What is being asked
Exactly as written, output each of the entries below.
***
(** [get_content()], lines 277-304; [head] is [request.method == 'HEAD']. *)
Definition get_content (username : string) (head : bool)
  (pool : FileManagerPool) (st : Store)
  : Response * FileManagerPool * Store :=
  let user_file := get_user_file_path username in
  match get_manager md5_hexdigest pool user_file st with
  | Raised _ w' => (GetFailed, pool, mkStore (heap st) w')
  | Ok (file_manager, pool, st) =>
      if head then (HeadOk, pool, st)
      else
        match
          peek file_manager
            (λ self w,
               ContentOk (get_content self w) (get_version self)
                 (get_file_info self w)) st
        with
        | Some r => (r, pool, st)
        | None => (GetFailed, pool, st)
        end
  end.

End Handlers.

End App.

(** ** More invariants of the pool *)

(** No two keys share an object. *)
Definition pool_inj (pool : FileManagerPool) : Prop :=
  ∀ k1 k2 h,
    managers pool !! k1 = Some h → managers pool !! k2 = Some h → k1 = k2.

(** Every registered handle refers to an object. *)
Definition pool_live (pool : FileManagerPool) (st : Store) : Prop :=
  ∀ k h, managers pool !! k = Some h → is_Some (heap st !! h).

(** ** More concrete stores *)

(** The pool and the store once the user [alice] has a manager at version
    2 over a file that reads ["abc"]. *)
Definition alice_path : string := "user_files/alice.txt".
Definition users_pool : FileManagerPool :=
  mkPool {[ alice_path := 1%positive ]}.
Definition users_store : Store :=
  mkStore {[ 1%positive := manager_at alice_path 2 ]}
    (written alice_path (str "abc")).


(** A text with a Windows line end, ["a\r\nb"], the text it reads back
    as, and a text that ends in a lone surrogate. *)
Definition crlf_text : text := [97; 13; 10; 98]%N.
Definition lf_text : text := [97; 10; 98]%N.
Definition surrogate_text : text := [97; 55296]%N.

(** A blank disk on which making the directories of a path gets as far as
    ["data"] and then fails. *)
Definition half_made_disk : World :=
  {| files := ∅; dirs := ∅; access := λ _, ReadWrite;
     mkdir := λ _, ({[ "data"%string ]}, false); clock := 1;
     resolve := λ p, p |}.

(** The users' disk at time 5, holding [alice]'s file and the file of a
    second user. *)
Definition bob_path : string := "user_files/bob.txt".
Definition shared_disk (alice : File) : World :=
  {| files := {[ alice_path := alice; bob_path := mkFile (str "xyz") 1 ]};
     dirs := ∅; access := λ _, ReadWrite; mkdir := λ _, (∅, true);
     clock := 5; resolve := λ p, p |}.
Definition shared_store (alice : File) : Store :=
  mkStore {[ 1%positive := manager_at alice_path 2 ]} (shared_disk alice).

(** * Properties *)

(** ** Slices *)

Section SliceFacts.
Context {A : Type}.
Implicit Types s t : list A.

Lemma len_nonneg s : 0 ≤ len s.
Proof. unfold len. lia. Qed.

Lemma len_app s t : len (s ++ t) = len s + len t.
Proof. unfold len. rewrite length_app. lia. Qed.

Lemma truthy_false s : truthy s = false ↔ s = [].
Proof. destruct s; simpl; split; congruence. Qed.

Lemma adjust_nonneg n i : 0 ≤ i → adjust n i = Z.min i n.
Proof. unfold adjust. intros. destruct (Z.ltb_spec i 0); lia. Qed.

Lemma slice_to_take s i :
  0 ≤ i → slice_to s i = take (Z.to_nat i) s.
Proof.
  intros Hi. unfold slice_to. rewrite adjust_nonneg by done.
  destruct (Z.le_gt_cases i (len s)).
  - by rewrite Z.min_l.
  - rewrite Z.min_r by lia. unfold len in *.
    rewrite !take_ge; [done | lia | lia].
Qed.

Lemma slice_from_drop s i :
  0 ≤ i → slice_from s i = drop (Z.to_nat i) s.
Proof.
  intros Hi. unfold slice_from. rewrite adjust_nonneg by done.
  destruct (Z.le_gt_cases i (len s)).
  - by rewrite Z.min_l.
  - rewrite Z.min_r by lia. unfold len in *.
    rewrite !drop_ge; [done | lia | lia].
Qed.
***
Exercise response
(** [get_content()], lines 277-304; [head] is [request.method == 'HEAD']. *)
Definition get_content (username : string) (head : bool)
  (pool : FileManagerPool) (st : Store)
  : Response * FileManagerPool * Store :=
  let user_file := get_user_file_path username in
  match get_manager md5_hexdigest pool user_file st with
  | Raised _ w' => (GetFailed, pool, mkStore (heap st) w')
  | Ok (file_manager, pool, st) =>
      if head then (HeadOk, pool, st)
      else
        match
          peek file_manager
            (λ self w,
               ContentOk (get_content self w) (get_version self)
                 (get_file_info self w)) st
        with
        | Some r => (r, pool, st)
        | None => (GetFailed, pool, st)
        end
  end.

End Handlers.

End App.

(** ** More invariants of the pool *)

(** No two keys share an object. *)
Definition pool_inj (pool : FileManagerPool) : Prop :=
  ∀ k1 k2 h,
    managers pool !! k1 = Some h → managers pool !! k2 = Some h → k1 = k2.

(** Every registered handle refers to an object. *)
Definition pool_live (pool : FileManagerPool) (st : Store) : Prop :=
  ∀ k h, managers pool !! k = Some h → is_Some (heap st !! h).

(** ** More concrete stores *)

(** The pool and the store once the user [alice] has a manager at version
    2 over a file that reads ["abc"]. *)
Definition alice_path : string := "user_files/alice.txt".
Definition users_pool : FileManagerPool :=
  mkPool {[ alice_path := 1%positive ]}.
Definition users_store : Store :=
  mkStore {[ 1%positive := manager_at alice_path 2 ]}
    (written alice_path (str "abc")).


(** A text with a Windows line end, ["a\r\nb"], the text it reads back
    as, and a text that ends in a lone surrogate. *)
Definition crlf_text : text := [97; 13; 10; 98]%N.
Definition lf_text : text := [97; 10; 98]%N.
Definition surrogate_text : text := [97; 55296]%N.

(** A blank disk on which making the directories of a path gets as far as
    ["data"] and then fails. *)
Definition half_made_disk : World :=
  {| files := ∅; dirs := ∅; access := λ _, ReadWrite;
     mkdir := λ _, ({[ "data"%string ]}, false); clock := 1;
     resolve := λ p, p |}.

(** The users' disk at time 5, holding [alice]'s file and the file of a
    second user. *)
Definition bob_path : string := "user_files/bob.txt".
Definition shared_disk (alice : File) : World :=
  {| files := {[ alice_path := alice; bob_path := mkFile (str "xyz") 1 ]};
     dirs := ∅; access := λ _, ReadWrite; mkdir := λ _, (∅, true);
     clock := 5; resolve := λ p, p |}.
Definition shared_store (alice : File) : Store :=
  mkStore {[ 1%positive := manager_at alice_path 2 ]} (shared_disk alice).

(** * Properties *)

(** ** Slices *)

Section SliceFacts.
Context {A : Type}.
Implicit Types s t : list A.

Lemma len_nonneg s : 0 ≤ len s.
Proof. unfold len. lia. Qed.

Lemma len_app s t : len (s ++ t) = len s + len t.
Proof. unfold len. rewrite length_app. lia. Qed.

Lemma truthy_false s : truthy s = false ↔ s = [].
Proof. destruct s; simpl; split; congruence. Qed.

Lemma adjust_nonneg n i : 0 ≤ i → adjust n i = Z.min i n.
Proof. unfold adjust. intros. destruct (Z.ltb_spec i 0); lia. Qed.

Lemma slice_to_take s i :
  0 ≤ i → slice_to s i = take (Z.to_nat i) s.
Proof.
  intros Hi. unfold slice_to. rewrite adjust_nonneg by done.
  destruct (Z.le_gt_cases i (len s)).
  - by rewrite Z.min_l.
  - rewrite Z.min_r by lia. unfold len in *.
    rewrite !take_ge; [done | lia | lia].
Qed.

Lemma slice_from_drop s i :
  0 ≤ i → slice_from s i = drop (Z.to_nat i) s.
Proof.
  intros Hi. unfold slice_from. rewrite adjust_nonneg by done.
  destruct (Z.le_gt_cases i (len s)).
  - by rewrite Z.min_l.
  - rewrite Z.min_r by lia. unfold len in *.
    rewrite !drop_ge; [done | lia | lia].
Qed.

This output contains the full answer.